DATASET EXCERPTS Block Start

Lemma wp_dict_setitem P n s t D k v x (Q : unit → store → Prop) :
  dict_on P n s t D → reads_as P n s v x →
  (∀ s', evolves [t] s s' → length s' = length s →
         dict_on P n s' t (setitem D k x) → Q tt s') →
  wp (dict_setitem (PRef t) k v) s Q.
Proof.
  intros (HP & d & Ht & Hd) Hv HQ. unfold dict_setitem.
  apply wp_bind, (wp_reading _ _ d); [unfold dict_at; simpl; by rewrite Ht|].
  apply wp_update; [by eapply lookup_lt_Some|].
  assert (∀ l, l ∈ [t] → P l = false) as HT.
  { by intros l ->%list_elem_of_singleton. }
  apply HQ; [apply evolves_insert|apply length_insert|].
  split; [done|]. exists (setitem d k v). split.
  - apply list_lookup_insert_eq. by eapply lookup_lt_Some.
  - apply rel_dict_setitem.
    + eapply rel_dict_impl; [done|]. intros ?? ?.
      eapply reads_as_evolves; [done|apply evolves_insert|done].
    + eapply reads_as_evolves; [done|apply evolves_insert|done].
Qed.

DATASET EXCERPTS Block End

EXERCISE — Only lines containing the string "done" are needed. Pull each of them out of the records above.

TASK RESPONSE —
  split; [done|]. exists (setitem d k v). split.
    + eapply rel_dict_impl; [done|]. intros ?? ?.
      eapply reads_as_evolves; [done|apply evolves_insert|done].
    + eapply reads_as_evolves; [done|apply evolves_insert|done].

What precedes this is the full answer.